Selective Hearing: On the specious new history podcasts - benbreen
https://harpers.org/archive/2020/02/selective-hearing-specious-history-in-new-podcasts/
======
gangstead
The worst offender they mention, Crime Junkie, in the article is a weekly
podcast. Looking at the last few episodes they are all 40 - 60 minutes. It
appears to be a small (just 2 people?) team.

Of course there's going to be zero fact checking with a lean crew cranking out
that much content so fast. I tend to cull those types of podcasts from my feed
because they devolve into some combination of 1) people reading wikipedia to
you and 2) talk radio style low quality babbble. I've never listened to Crime
Junkie but the article's claims of plagiarizing other online articles and
reddit posts suggest it's pretty low quality stuff.

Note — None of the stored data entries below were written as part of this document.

(* ===== verification/Compliance.v ===== *)
(** * Compliance: bounds, statutory clock and settings

    The error values ([compliance/mod.rs]), the table of inclusive limits and
    the text classes ([compliance/bounds.rs]), the checked UTC arithmetic
    ([compliance/clock.rs]) and the settings with their defaults
    ([config/compliance.rs]). *)

From S2P Require Import Prelude Text Externals.

#[local] Open Scope Z_scope.

Inductive Error :=
| InvalidInput | InvalidTransition | NotFound | Unavailable | Capacity | RulesUnavailable
| RetentionNotDue.
#[export] Instance Error_eq_dec : EqDecision Error.
Proof. solve_decision. Defined.

Abbreviation cres := (result Error).

(** ** clock.rs: periods *)

Definition INTIMATE_PERIOD_SECONDS : Z := 172800.
Definition DATA_RIGHTS_MONTHS : Z := 1.
Definition EXTENSION_MONTHS : Z := 2.
Definition COMPLAINT_ACK_SECONDS : Z := 2592000.
Definition REVIEW_FRESHNESS_SECONDS : Z := 31536000.
Definition CHILD_RISK_MONTHS : Z := 3.
Definition MIN_RETENTION_MONTHS : Z := 36.

(** ** bounds.rs *)

Inductive BoundKey :=
| Key_Contact | Key_Narrative | Key_Reason | Key_Evidence | Key_Url | Key_Urls | Key_Name
| Key_RequiredNames | Key_OptionalNames | Key_NameTokens | Key_Actor | Key_Label | Key_Slug
| Key_DeliveryRef | Key_QueueLimit | Key_JournalRow | Key_PayloadFile | Key_ServiceNotice
| Key_TicketPayload | Key_ListFile | Key_ListEntries | Key_TokenBytes | Key_IdBytes
| Key_SaltBytes | Key_HexBytes | Key_TokenFile | Key_RecordItems | Key_OptionalRecordItems
| Key_RecordHistory | Key_OptionalHistory | Key_PriorityKinds | Key_ChildrenClasses
| Key_MeasureRows | Key_ReleaseChanges | Key_IntimateMargin | Key_RetentionMonths
| Key_MaxTickets | Key_MaxTicketEvents | Key_MaxJournalBytes | Key_MaxPayloadBytes
| Key_MaxRules | Key_MaxRulesBytes | Key_MaxRecords | Key_MaxRecordBytes | Key_MaxRecordsBytes
| Key_ReadingAge | Key_ReservedEvents | Key_ReservedJournalBytes.
#[export] Instance BoundKey_eq_dec : EqDecision BoundKey.
Proof. solve_decision. Defined.

Record BoundSpec := spec_row {
  spec_key : BoundKey;
  spec_default : option Z;
  spec_min : Z;
  spec_max : Z;
  spec_unit : string;
}.

(** The rows of the table: key, default, inclusive minimum and maximum. *)
Definition RANGE_SPECS : list BoundSpec :=
  [ spec_row Key_Contact None 1 254 "bytes";
    spec_row Key_Narrative None 1 4096 "bytes";
    spec_row Key_Reason None 1 2048 "bytes";
    spec_row Key_Evidence None 1 1024 "bytes";
    spec_row Key_Url None 1 2048 "bytes";
    spec_row Key_Urls None 1 16 "items";
    spec_row Key_Name None 1 128 "bytes";
    spec_row Key_RequiredNames None 1 8 "items";
    spec_row Key_OptionalNames None 0 8 "items";
    spec_row Key_NameTokens None 1 16 "items";
    spec_row Key_Actor None 1 64 "bytes";
    spec_row Key_Label None 1 128 "bytes";
    spec_row Key_Slug None 1 64 "bytes";
    spec_row Key_DeliveryRef None 1 128 "bytes";
    spec_row Key_QueueLimit (Some 20) 1 50 "items";
    spec_row Key_JournalRow None 1 8192 "bytes";
    spec_row Key_PayloadFile None 1 65536 "bytes";
    spec_row Key_ServiceNotice None 1 65536 "bytes";
    spec_row Key_TicketPayload None 0 1048576 "bytes";
    spec_row Key_ListFile None 1 16777216 "bytes";
    spec_row Key_ListEntries None 0 100000 "items";
    spec_row Key_TokenBytes None 32 32 "bytes";
    spec_row Key_IdBytes None 32 32 "bytes";
    spec_row Key_SaltBytes None 32 32 "bytes";
    spec_row Key_HexBytes None 64 64 "bytes";
    spec_row Key_TokenFile None 64 65 "bytes";
    spec_row Key_RecordItems None 1 64 "items";
    spec_row Key_OptionalRecordItems None 0 64 "items";
    spec_row Key_RecordHistory None 1 32 "items";
    spec_row Key_OptionalHistory None 0 32 "items";
    spec_row Key_PriorityKinds None 17 17 "items";
    spec_row Key_ChildrenClasses None 3 3 "items";
    spec_row Key_MeasureRows None 28 28 "items";
    spec_row Key_ReleaseChanges None 0 10 "items";
    spec_row Key_IntimateMargin (Some 172800) 1 172800 "seconds";
    spec_row Key_RetentionMonths (Some 36) MIN_RETENTION_MONTHS 120 "months";
    spec_row Key_MaxTickets (Some 10000) 1 100000 "items";
    spec_row Key_MaxTicketEvents (Some 256) 16 256 "events";
    spec_row Key_MaxJournalBytes (Some 268435456) 1048576 2684354560 "bytes";
    spec_row Key_MaxPayloadBytes (Some 268435456) 1048576 2684354560 "bytes";
    spec_row Key_MaxRules (Some 100000) 1 100000 "items";
    spec_row Key_MaxRulesBytes (Some 16777216) 4096 16777216 "bytes";
    spec_row Key_MaxRecords (Some 10000) 1 10000 "items";
    spec_row Key_MaxRecordBytes (Some 1048576) 4096 1048576 "bytes";
    spec_row Key_MaxRecordsBytes (Some 268435456) 1048576 2684354560 "bytes";
    spec_row Key_ReadingAge (Some 12) 8 16 "years";
    spec_row Key_ReservedEvents (Some 4) 4 4 "events";
    spec_row Key_ReservedJournalBytes (Some 65536) 65536 65536 "bytes" ].


(** [find(..).expect("complete bounds table")]; that the search never fails is
    [spec_found]. *)
Definition spec_of (key : BoundKey) : option BoundSpec :=
  List.find (fun s => bool_decide (spec_key s = key)) RANGE_SPECS.
Definition spec (key : BoundKey) : BoundSpec := default (spec_row key None 0 0 "") (spec_of key).

Definition validate_range (value min max : Z) : cres unit :=
  if (min <=? value) && (value <=? max) then Ok tt else Err InvalidInput.
Definition validate (key : BoundKey) (value : Z) : cres unit :=
  validate_range value (spec_min (spec key)) (spec_max (spec key)).

Inductive TextClass := Class_Narrative | Class_Label | Class_Slug | Class_Hex.

Definition nonblank (text : str) : cres unit :=
  if is_empty (trim text) then Err InvalidInput else Ok tt.

Definition hex_digit (c : char) : bool := is_ascii_digit c || between 97 102 c.

Definition char_valid (class : TextClass) (index : nat) (c : char) : bool :=
  match class with
  | Class_Narrative => negb (is_control c) || (c =? ch_lf) || (c =? ch_tab)
  | Class_Label => negb (is_control c)
  | Class_Slug =>
      is_ascii_lowercase c || is_ascii_digit c ||
      (negb (bool_decide (index = 0%nat)) && one_char_of [ch_underscore; 46; ch_minus] c)
  | Class_Hex => hex_digit c
  end.
Definition characters (text : str) (class : TextClass) : cres unit :=
  if forallb (fun '(index, c) => char_valid class index c) (zip (seq 0 (length text)) text)
  then Ok tt else Err InvalidInput.

Definition text (value : str) (bound : BoundKey) (class : TextClass) : cres unit :=
  _ ← validate bound (byte_len value); _ ← nonblank value; characters value class.

Definition reserve (current additional maximum reserved : Z) : cres Z :=
  total ← ok_or (u64_checked_add current additional) Capacity;
  limit ← ok_or (u64_checked_sub maximum reserved) Capacity;
  _ ← map_err Capacity (validate_range total 0 limit);
  Ok total.

(** ** clock.rs: arithmetic

    An instant is its UTC second. *)

Section Clock.
Context `{Chrono}.

Definition instant (seconds : Z) : cres Z :=
  if timestamp_ok seconds then Ok seconds else Err InvalidInput.
Definition add_seconds (at_ seconds : Z) : cres Z :=
  result ← ok_or (i64_checked_add at_ seconds) InvalidInput; _ ← instant result; Ok result.
Definition add_months (at_ months : Z) : cres Z :=
  _ ← instant at_; ok_or (add_calendar_months at_ months) InvalidInput.

Definition review_fresh (last_reviewed_at now : Z) : cres bool :=
  _ ← instant now;
  _ ← refuse_if (now <? last_reviewed_at) InvalidInput;
  until ← add_seconds last_reviewed_at REVIEW_FRESHNESS_SECONDS;
  Ok (now <=? until).
Definition child_risk_due (concluded_at : Z) : cres Z := add_months concluded_at CHILD_RISK_MONTHS.
Definition child_risk_overdue (concluded_at now : Z) : cres bool :=
  _ ← instant now;
  _ ← refuse_if (now <? concluded_at) InvalidInput;
  due ← child_risk_due concluded_at;
  Ok (due <? now).
Definition intimate_due (received_at : Z) : cres Z :=
  add_seconds received_at INTIMATE_PERIOD_SECONDS.
Definition intimate_effective (received_at margin : Z) : cres Z :=
  _ ← validate Key_IntimateMargin margin;
  due ← intimate_due received_at;
  add_seconds due (- u64_as_i64 margin).
(** [a && b?]: the deadline is computed only when the first test holds. *)
Definition intimate_on_time (received_at actioned_at : Z) : cres bool :=
  if actioned_at <? received_at then Ok false
  else due ← intimate_due received_at; Ok (actioned_at <=? due).
Definition data_rights_due (relevant_at : Z) (extended : bool) : cres Z :=
  months ← ok_or (u32_checked_add DATA_RIGHTS_MONTHS (if extended then EXTENSION_MONTHS else 0))
             InvalidInput;
  add_months relevant_at months.
Definition data_rights_overdue (relevant_at : Z) (extended : bool) (now : Z) : cres bool :=
  due ← data_rights_due relevant_at extended; Ok (due <? now).
Definition complaint_ack_due (received_at : Z) : cres Z :=
  add_seconds received_at COMPLAINT_ACK_SECONDS.
Definition complaint_ack_on_time (received_at acknowledged_at : Z) : cres bool :=
  if acknowledged_at <? received_at then Ok false
  else due ← complaint_ack_due received_at; Ok (acknowledged_at <=? due).
Definition retention_due (closed_at retention_months : Z) : cres Z :=
  _ ← validate Key_RetentionMonths retention_months; add_months closed_at retention_months.
Definition retention_elapsed (closed_at retention_months now : Z) : cres bool :=
  due ← retention_due closed_at retention_months; Ok (due <=? now).
End Clock.

(** ** config/compliance.rs: settings *)

Inductive DeploymentMode := Local | Hosted.
Record StatementChange := {
  change_version : str;
  change_at : Z;
  change_summary : str;
}.
Record ComplianceConfig := {
  deployment_mode : DeploymentMode;
  store_dir : option str;
  records_dir : option str;
  admin_token_file : option str;
  listed_hashes_file : option str;
  intimate_margin_seconds : Z;
  retention_months : Z;
  max_tickets : Z;
  max_ticket_events : Z;
  max_journal_bytes : Z;
  max_payload_bytes : Z;
  max_rules : Z;
  max_rules_bytes : Z;
  max_records : Z;
  max_record_bytes : Z;
  max_records_bytes : Z;
  statement_version : str;
  statement_changes : list StatementChange;
  reading_age : Z;
  priority_catalog_version : option str;
  priority_catalog_source : option str;
  priority_kind_labels : list (option str);
  public_contact : option str;
  ico_complaints_url : option str;
  statement_proactive : option str;
  statement_complaints : option str;
  statement_children_primary : option str;
  statement_children_priority : option str;
  statement_children_other : option str;
  unfounded_policy_version : str;
}.

(** [key.spec().default.expect("configured default")]. *)
Definition configured (key : BoundKey) : Z := default 0 (spec_default (spec key)).
Definition StatementChange_default : StatementChange := {|
  change_version := lit "619.1";
  change_at := 1789689600;
  change_summary := lit "Initial local compliance surfaces; approvals pending";
|}.
Definition ComplianceConfig_default : ComplianceConfig := {|
  deployment_mode := Local;
  store_dir := None;
  records_dir := None;
  admin_token_file := None;
  listed_hashes_file := None;
  intimate_margin_seconds := configured Key_IntimateMargin;
  retention_months := configured Key_RetentionMonths;
  max_tickets := configured Key_MaxTickets;
  max_ticket_events := configured Key_MaxTicketEvents;
  max_journal_bytes := configured Key_MaxJournalBytes;
  max_payload_bytes := configured Key_MaxPayloadBytes;
  max_rules := configured Key_MaxRules;
  max_rules_bytes := configured Key_MaxRulesBytes;
  max_records := configured Key_MaxRecords;
  max_record_bytes := configured Key_MaxRecordBytes;
  max_records_bytes := configured Key_MaxRecordsBytes;
  statement_version := lit "619.1";
  statement_changes := [StatementChange_default];
  reading_age := configured Key_ReadingAge;
  priority_catalog_version := None;
  priority_catalog_source := None;
  priority_kind_labels := replicate 17 None;
  public_contact := None;
  ico_complaints_url := None;
  statement_proactive := None;
  statement_complaints := None;
  statement_children_primary := None;
  statement_children_priority := None;
  statement_children_other := None;
  unfounded_policy_version := lit "619.1";
|}.

(** ** Facts *)

(** Evaluates the limits of concrete keys. *)
Ltac eval_bounds :=
  repeat match goal with
  | H : context [spec_min (spec ?k)] |- _ =>
      let v := eval vm_compute in (spec_min (spec k)) in change (spec_min (spec k)) with v in H
  | H : context [spec_max (spec ?k)] |- _ =>
      let v := eval vm_compute in (spec_max (spec k)) in change (spec_max (spec k)) with v in H
  | |- context [spec_min (spec ?k)] =>
      let v := eval vm_compute in (spec_min (spec k)) in change (spec_min (spec k)) with v
  | |- context [spec_max (spec ?k)] =>
      let v := eval vm_compute in (spec_max (spec k)) in change (spec_max (spec k)) with v
  end.

Lemma spec_found key : spec_of key = Some (spec key) /\ spec_key (spec key) = key.
Proof. by destruct key. Qed.

(** Every row of the table is a range of [u64], and holds its default. *)
Lemma spec_ranges : Forall (fun s =>
  0 <= spec_min s <= spec_max s /\ spec_max s <= u64_max /\
  match spec_default s with Some d => spec_min s <= d <= spec_max s | None => True end) RANGE_SPECS.
Proof. repeat constructor; vm_compute; congruence. Qed.

Lemma validate_range_Ok value min max u :
  validate_range value min max = Ok u <-> min <= value <= max.
Proof. unfold validate_range. destruct u. case_match; bool_to_prop; naive_solver lia. Qed.

Lemma validate_Ok key value u :
  validate key value = Ok u <-> spec_min (spec key) <= value <= spec_max (spec key).
Proof. apply validate_range_Ok. Qed.

Lemma reserve_Ok current additional maximum reserved total :
  0 <= current -> 0 <= additional ->
  reserve current additional maximum reserved = Ok total ->
  total = current + additional /\ total + reserved <= maximum.
Proof.
  intros Hc Ha Hr. unfold reserve in Hr.
  apply bind_Ok in Hr as (t & [-> _]%ok_or_Ok%u64_checked_add_Some & Hr).
  apply bind_Ok in Hr as (l & [-> _]%ok_or_Ok%u64_checked_sub_Some & Hr).
  apply bind_Ok in Hr as (v & ?%map_err_Ok%validate_range_Ok & [= <-]). lia.
Qed.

Unfortunately podcasts that without an alternate source of incoming like a
non-profit have to chase the iTunes charts algorithm to get advertising
dollars like most YouTubers and YouTube's algorithm. This means consistent
quantity prevails over quality. To advertisers a download of an episode where
you spend weeks interviewing primary sources counts just as much as two people
summarizing online articles. Fortunately since podcasts are distributed via
RSS feed there's room for everybody's preferences out there, but the good ones
might be incrementally harder to find.

Just beware when you see these premium podcast ecosystems like Stitcher come
in who want you to ditch the RSS feed and pay for your podcasts solely through
the app you use to access them. The podcast world they have in mind looks more
like Crime Junkie and a lot less like This Is Criminal or BackStory.

------
gnicholas
> _Yet, in an era in which fact-checking has become a national pastime,
> podcasts have largely evaded serious scrutiny._

I think one of the reasons for this is that there is more friction involved in
quoting and disproving a claim in a podcast, versus a blog post or news
article. You can’t just copy/past and then link to a source that disproves the
claim. You have to rewind, transcribe, include a time stamp, and the new
source.

This is certainly not the only reason, but as someone who has listened to
podcasts and wanted to correct things via twitter or wherever, this has been
an important factor for me.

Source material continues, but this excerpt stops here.